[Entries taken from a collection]
┌──

Inductive step : state → state → Prop :=
(* the command thread *)
| s_begin s d :
    t_prod s = PIdle → t_error s = false → step s (to_prod (PBegun d) s)
| s_load s d :
    t_prod s = PBegun d → step s (to_prod (PLoaded d (t_write s) (t_read s)) s)
| s_wait s d w r :
    t_prod s = PLoaded d w r → (t_cap s ≤ w - r)%nat → t_error s = false → step s (to_prod (PWaited d w) s)
| s_abort s d w r :
    t_prod s = PLoaded d w r → (t_cap s ≤ w - r)%nat → t_error s = true → step s (to_prod PIdle s)
| s_reload s d w :
    t_prod s = PWaited d w → step s (to_prod (PLoaded d w (t_read s)) s)
| s_store s d w r :
    t_prod s = PLoaded d w r → (w - r < t_cap s)%nat →
    step s (set_slots (<[(w mod t_cap s)%nat := d]> (t_slots s)) (to_prod (PStored d w) s))
| s_publish s d w :
    t_prod s = PStored d w →
    step s (State (t_slots s) (t_cap s) (S w) (t_read s) (t_error s) (t_file s) PIdle (t_work s) (t_hist s ++ [d]))
(* the worker *)
| w_open s : t_work s = WStart → step s (to_work WIdle s)
| w_open_fail s : t_work s = WStart → step s (set_error (to_work WGone s))
| w_load s :
    t_work s = WIdle → t_write s ≠ t_read s → step s (to_work (WLoaded (t_read s)) s)
| w_write s r d :
    t_work s = WLoaded r → t_slots s !! (r mod t_cap s)%nat = Some d → step s (put_file d (to_work (WWritten r) s))
| w_write_fail s r d p :
    t_work s = WLoaded r → t_slots s !! (r mod t_cap s)%nat = Some d → p `prefix_of` d →
    step s (put_file p (to_work (WFailed r) s))
| w_flag s r :
    t_work s = WFailed r → step s (set_error (to_work (WWritten r) s))
| w_null s r :
    t_work s = WLoaded r → t_slots s !! (r mod t_cap s)%nat = None → step s (to_work (WCleared r) s)
| w_clear s r :
    t_work s = WWritten r →
    step s (set_slots (delete (r mod t_cap s)%nat (t_slots s)) (to_work (WCleared r) s))
| w_publish s r :
    t_work s = WCleared r →
    step s (State (t_slots s) (t_cap s) (t_write s) (S r) (t_error s) (t_file s) (t_prod s) WIdle (t_hist s)).

(** The threads at the start, on a file that may hold something already. *)
Definition initial (cap : nat) (file : bytes) : state := State ∅ cap 0 0 false file PIdle WStart [].

(** How many commands the worker has passed to the file. *)
Definition filed (s : state) : nat :=
  match t_work s with
  | WFailed r | WWritten r | WCleared r => S r
  | _ => t_read s
  end.

(** The indices whose slots are in use: published and not cleared, and the one
    the producer has stored but not published. *)
Definition first_used (s : state) : nat :=
  match t_work s with WCleared r => S r | _ => t_read s end.

(** No call of the worker has failed. *)
Definition unharmed (s : state) : Prop :=
  t_error s = false ∧ match t_work s with WFailed _ => False | _ => True end.

(** What the file holds after [f0]: of every command passed to it a prefix, and the
    whole commands as long as nothing has failed. *)
Definition file_ok (f0 : bytes) (s : state) : Prop :=
  ∃ ps, t_file s = f0 ++ concat ps ∧ Forall2 (λ p d, p `prefix_of` d) ps (take (filed s) (t_hist s)) ∧
    (unharmed s → ps = take (filed s) (t_hist s)).

Record inv (f0 : bytes) (s : state) : Prop := {
  i_cap   : (0 < t_cap s)%nat;
  i_hist  : t_write s = length (t_hist s);
  i_order : (t_read s ≤ t_write s ≤ t_read s + t_cap s)%nat;
  i_work  : match t_work s with
            | WLoaded r | WFailed r | WWritten r | WCleared r => r = t_read s ∧ (r < t_write s)%nat
            | _ => True
            end;
  i_prod  : match t_prod s with
            | PIdle | PBegun _ => True
            | PLoaded _ w r => w = t_write s ∧ (r ≤ t_read s)%nat
            | PWaited _ w => w = t_write s
            | PStored _ w => w = t_write s ∧ (w < t_read s + t_cap s)%nat
            end;
  i_used  : ∀ i d, (first_used s ≤ i)%nat → t_hist s !! i = Some d →
              t_slots s !! (i mod t_cap s)%nat = Some d;
  i_stored : match t_prod s with
             | PStored d w => t_slots s !! (w mod t_cap s)%nat = Some d
             | _ => True
             end;
  i_file  : file_ok f0 s
}.

Lemma slot_ne (c a b : nat) : (0 < c)%nat → (a < b)%nat → (b < a + c)%nat → (a mod c ≠ b mod c)%nat.
Proof.
  intros Hc H1 H2 Heq. replace b with (a + (b - a))%nat in Heq by lia.
  rewrite <-(Nat.add_0_r a) in Heq at 1.
  pose proof (window_inj c a 0 (b - a) Hc ltac:(lia) ltac:(lia) Heq). lia.
Qed.

Lemma inv_initial cap f0 : (0 < cap)%nat → inv f0 (initial cap f0).
Proof. intros Hc. split; simpl; try done; [lia|]. exists []. simpl. by rewrite app_nil_r. Qed.

Lemma filed_le f0 s : inv f0 s → (filed s ≤ length (t_hist s))%nat.
Proof.
  intros [Hc Hh Ho Hw Hp Hu Hs Hf]. rewrite <-Hh. unfold filed.
  destruct (t_work s); simpl in Hw; lia.
Qed.

(** A step that passes nothing to the file, and mends nothing. *)
Lemma file_ok_keep f0 s s' :
  file_ok f0 s → t_file s' = t_file s → take (filed s') (t_hist s') = take (filed s) (t_hist s) →
  (unharmed s' → unharmed s) → file_ok f0 s'.
Proof. intros (ps & Hf & Hp & Hu) Hf' Ht Hh. exists ps. rewrite Hf', Ht. auto. Qed.

(** A step that passes (a part of) the next command to the file. *)
Lemma file_ok_next f0 s s' d p :
  file_ok f0 s → t_file s' = t_file s ++ p → t_hist s' = t_hist s → filed s' = S (filed s) →
  t_hist s !! filed s = Some d → p `prefix_of` d → (unharmed s' → unharmed s ∧ p = d) → file_ok f0 s'.
Proof.
  intros (ps & Hf & Hp & Hu) Hf' Hh Hn Hd Hpd Hun. exists (ps ++ [p]). rewrite Hf', Hf, Hh, Hn, (take_S_r _ _ _ Hd).
  split_and!; [by rewrite concat_app, <-app_assoc; simpl; rewrite app_nil_r|by apply Forall2_app; [|constructor]|].
  intros [Hs ->]%Hun. by rewrite (Hu Hs).
Qed.

(** The slot the producer writes is not one the worker still has to read. *)
Lemma store_fresh f0 s w i d :
  inv f0 s → w = t_write s → (w < t_read s + t_cap s)%nat → (first_used s ≤ i)%nat →
  t_hist s !! i = Some d → (i mod t_cap s ≠ w mod t_cap s)%nat.
Proof.
  intros [Hc Hh Ho Hw Hp Hu Hs Hf] -> Hlt Hi Hd. apply lookup_lt_Some in Hd. rewrite <-Hh in Hd.
  assert (t_read s ≤ i)%nat by (unfold first_used in Hi; destruct (t_work s); lia).
  apply slot_ne; lia.
Qed.

(** The command the worker is about to write is in its slot. *)
Lemma work_data f0 s r :
  inv f0 s → t_work s = WLoaded r →
  ∃ d, t_hist s !! r = Some d ∧ t_slots s !! (r mod t_cap s)%nat = Some d.
Proof.
  intros [Hc Hh Ho Hw Hp Hu Hs Hf] Hwc. rewrite Hwc in Hw. destruct Hw as [-> Hlt].
  rewrite Hh in Hlt. apply lookup_lt_is_Some_2 in Hlt as [d Hd]. exists d. split; [done|].
  apply Hu; [|done]. unfold first_used. by rewrite Hwc.
Qed.

(** Moving the producer to a point where it holds no slot. *)
Lemma inv_to_prod f0 s p :
  inv f0 s →
  match p with
  | PIdle | PBegun _ => True
  | PLoaded _ w r => w = t_write s ∧ (r ≤ t_read s)%nat
  | PWaited _ w => w = t_write s
  | PStored _ _ => False
  end → inv f0 (to_prod p s).
Proof. intros [Hc Hh Ho Hw Hp Hu Hs Hf] Hp'. split; simpl; try done; by destruct p. Qed.

Lemma inv_store f0 s d w r :
  inv f0 s → t_prod s = PLoaded d w r → (w - r < t_cap s)%nat →
  inv f0 (set_slots (<[(w mod t_cap s)%nat := d]> (t_slots s)) (to_prod (PStored d w) s)).
Proof.
  intros Hi Hpc Hroom. pose proof Hi as [Hc Hh Ho Hw Hp Hu Hs Hf]. rewrite Hpc in Hp. destruct Hp as [-> Hr].
  assert (t_write s < t_read s + t_cap s)%nat as Hlt by lia. split; simpl; try done.
  - intros i x Hi' Hx. rewrite lookup_insert_ne; [by apply Hu|].
    intros Heq. by eapply (store_fresh f0 s _ i x Hi eq_refl Hlt).
  - apply lookup_insert_eq.
Qed.

Lemma inv_publish f0 s d w :
  inv f0 s → t_prod s = PStored d w →
  inv f0 (State (t_slots s) (t_cap s) (S w) (t_read s) (t_error s) (t_file s) PIdle (t_work s) (t_hist s ++ [d])).
Proof.
  intros Hi Hpc. pose proof (filed_le f0 s Hi) as Hfl. pose proof Hi as [Hc Hh Ho Hw Hp Hu Hs Hf].
  rewrite Hpc in Hp, Hs. destruct Hp as [-> Hr]. split; simpl; try done.
  - rewrite length_app. simpl. lia.
  - lia.
  - destruct (t_work s); simpl in *; try done; lia.
  - intros i x Hi' [Hx|[Hge Hx]]%lookup_app_Some; [by apply Hu|].
    destruct (i - length (t_hist s))%nat eqn:Hd; simplify_eq/=. by replace i with (t_write s) by lia.
  - eapply file_ok_keep; [exact Hf|done| |done].
    change (take (filed s) (t_hist s ++ [d]) = take (filed s) (t_hist s)). by rewrite take_app_le.
Qed.

(** The worker passes (a part of) the next command to the file. *)
Lemma inv_write f0 s r d p (bad : bool) :
  inv f0 s → t_work s = WLoaded r → t_slots s !! (r mod t_cap s)%nat = Some d → p `prefix_of` d → (bad = false → p = d) →
  inv f0 (put_file p (to_work (if bad then WFailed r else WWritten r) s)).
Proof.
  intros Hi Hwc Hd Hp Hbad. destruct (work_data f0 s r Hi Hwc) as (d' & Hd' & Hsl). simplify_eq.
  destruct Hi as [Hc Hh Ho Hw Hpr Hu Hs Hf]. rewrite Hwc in Hw. destruct Hw as [-> Hlt].
  unfold first_used in Hu. rewrite Hwc in Hu.
  split; simpl; try done; [by destruct bad|by unfold first_used; destruct bad|].
  eapply (file_ok_next _ s _ d p); [exact Hf|done|done| | |done|].
  - unfold filed. rewrite Hwc. by destruct bad.
  - unfold filed. by rewrite Hwc.
  - destruct bad; [by intros [_ []]|]. intros [He _]. split; [|auto]. split; [done|]. by rewrite Hwc.
Qed.

Lemma inv_clear f0 s r :
  inv f0 s → t_work s = WWritten r → inv f0 (set_slots (delete (r mod t_cap s)%nat (t_slots s)) (to_work (WCleared r) s)).
Proof.
  intros [Hc Hh Ho Hw Hp Hu Hs Hf] Hwc. rewrite Hwc in Hw. destruct Hw as [-> Hlt].
  unfold first_used in Hu. rewrite Hwc in Hu. split; simpl; try done.
  - unfold first_used. simpl. intros i x Hi' Hx. apply lookup_lt_Some in Hx as Hx'.
    rewrite lookup_delete_ne; [apply Hu; [lia|done]|]. apply slot_ne; lia.
  - destruct (t_prod s) as [| |d w r|d w|d w]; try done. destruct Hp as [-> Hp].
    rewrite lookup_delete_ne; [done|]. apply slot_ne; lia.
  - eapply file_ok_keep; [exact Hf|done| |].
    + unfold filed. by rewrite Hwc.
    + unfold unharmed. by rewrite Hwc.
Qed.

(** Moving the worker without touching slots, file or indices. *)
Lemma inv_to_work f0 s w :
  inv f0 s → filed (to_work w s) = filed s → (first_used s ≤ first_used (to_work w s))%nat →
  (unharmed (to_work w s) → unharmed s) →
  match w with WLoaded r | WFailed r | WWritten r | WCleared r => r = t_read s ∧ (r < t_write s)%nat | _ => True end →
  inv f0 (to_work w s).
Proof.
  intros [Hc Hh Ho Hw Hp Hu Hs Hf] H1 H2 H3 H4. split; simpl; try done.
  - intros i d Hi. apply Hu. lia.
  - eapply file_ok_keep; [exact Hf|done| |done]. simpl. by rewrite H1.
Qed.

Lemma inv_set_error f0 s : inv f0 s → inv f0 (set_error s).
Proof. intros [Hc Hh Ho Hw Hp Hu Hs Hf]. split; simpl; try done. eapply file_ok_keep; [exact Hf|done|done|]. by intros [? _]. Qed.

Lemma inv_step f0 s s' : inv f0 s → step s s' → inv f0 s'.
Proof.
  intros Hi Hstep. pose proof Hi as [Hc Hh Ho Hw Hp Hu Hs Hf].
  destruct Hstep as [s d Hpc He|s d Hpc|s d w r Hpc Hfull He|s d w r Hpc Hfull He|s d w Hpc|s d w r Hpc Hroom|s d w Hpc
    |s Hwc|s Hwc|s Hwc Hne|s r d Hwc Hd|s r d p Hwc Hd Hpd|s r Hwc|s r Hwc Hd|s r Hwc|s r Hwc].
  - by apply inv_to_prod.
  - by apply inv_to_prod.
  - rewrite Hpc in Hp. apply inv_to_prod; [done|]. by destruct Hp.
  - by apply inv_to_prod.
  - rewrite Hpc in Hp. by apply inv_to_prod.
  - by eapply inv_store.
  - by eapply inv_publish.
  - apply inv_to_work; [done|unfold filed; by rewrite Hwc|unfold first_used; by rewrite Hwc|unfold unharmed; by rewrite Hwc|done].
  - apply inv_set_error, inv_to_work; [done|unfold filed; by rewrite Hwc|unfold first_used; by rewrite Hwc|unfold unharmed; by rewrite Hwc|done].
  - apply inv_to_work; [done|unfold filed; by rewrite Hwc|unfold first_used; by rewrite Hwc|unfold unharmed; by rewrite Hwc|].
    split; [done|lia].
  - by apply (inv_write f0 s r d d false).
  - by apply (inv_write f0 s r d p true).
  - rewrite Hwc in Hw. split; simpl; try done.
    + unfold first_used in Hu. by rewrite Hwc in Hu.
    + eapply file_ok_keep; [exact Hf|done| |by intros [? _]]. unfold filed. by rewrite Hwc.
  - destruct (work_data f0 s r Hi Hwc) as (d' & Hd' & Hsl). congruence.
  - by apply inv_clear.
  - rewrite Hwc in Hw. destruct Hw as [-> Hlt]. unfold first_used in Hu. rewrite Hwc in Hu. split; simpl; try done; [lia| |].
    + destruct (t_prod s) as [| |d w r|d w|d w]; simpl in *; [done|done|lia|done|lia].
    + eapply file_ok_keep; [exact Hf|done|unfold filed; by rewrite Hwc|unfold unharmed; by rewrite Hwc].
Qed.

└──

• **Task to carry out**
Please retype the top of the data exactly, down to and including the line that holds "w_write_fail s r", and nothing further.

• **Exercise answer**
Inductive step : state → state → Prop :=
(* the command thread *)
| s_begin s d :
    t_prod s = PIdle → t_error s = false → step s (to_prod (PBegun d) s)
| s_load s d :
    t_prod s = PBegun d → step s (to_prod (PLoaded d (t_write s) (t_read s)) s)
| s_wait s d w r :
    t_prod s = PLoaded d w r → (t_cap s ≤ w - r)%nat → t_error s = false → step s (to_prod (PWaited d w) s)
| s_abort s d w r :
    t_prod s = PLoaded d w r → (t_cap s ≤ w - r)%nat → t_error s = true → step s (to_prod PIdle s)
| s_reload s d w :
    t_prod s = PWaited d w → step s (to_prod (PLoaded d w (t_read s)) s)
| s_store s d w r :
    t_prod s = PLoaded d w r → (w - r < t_cap s)%nat →
    step s (set_slots (<[(w mod t_cap s)%nat := d]> (t_slots s)) (to_prod (PStored d w) s))
| s_publish s d w :
    t_prod s = PStored d w →
    step s (State (t_slots s) (t_cap s) (S w) (t_read s) (t_error s) (t_file s) PIdle (t_work s) (t_hist s ++ [d]))
(* the worker *)
| w_open s : t_work s = WStart → step s (to_work WIdle s)
| w_open_fail s : t_work s = WStart → step s (set_error (to_work WGone s))
| w_load s :
    t_work s = WIdle → t_write s ≠ t_read s → step s (to_work (WLoaded (t_read s)) s)
| w_write s r d :
    t_work s = WLoaded r → t_slots s !! (r mod t_cap s)%nat = Some d → step s (put_file d (to_work (WWritten r) s))
| w_write_fail s r d p :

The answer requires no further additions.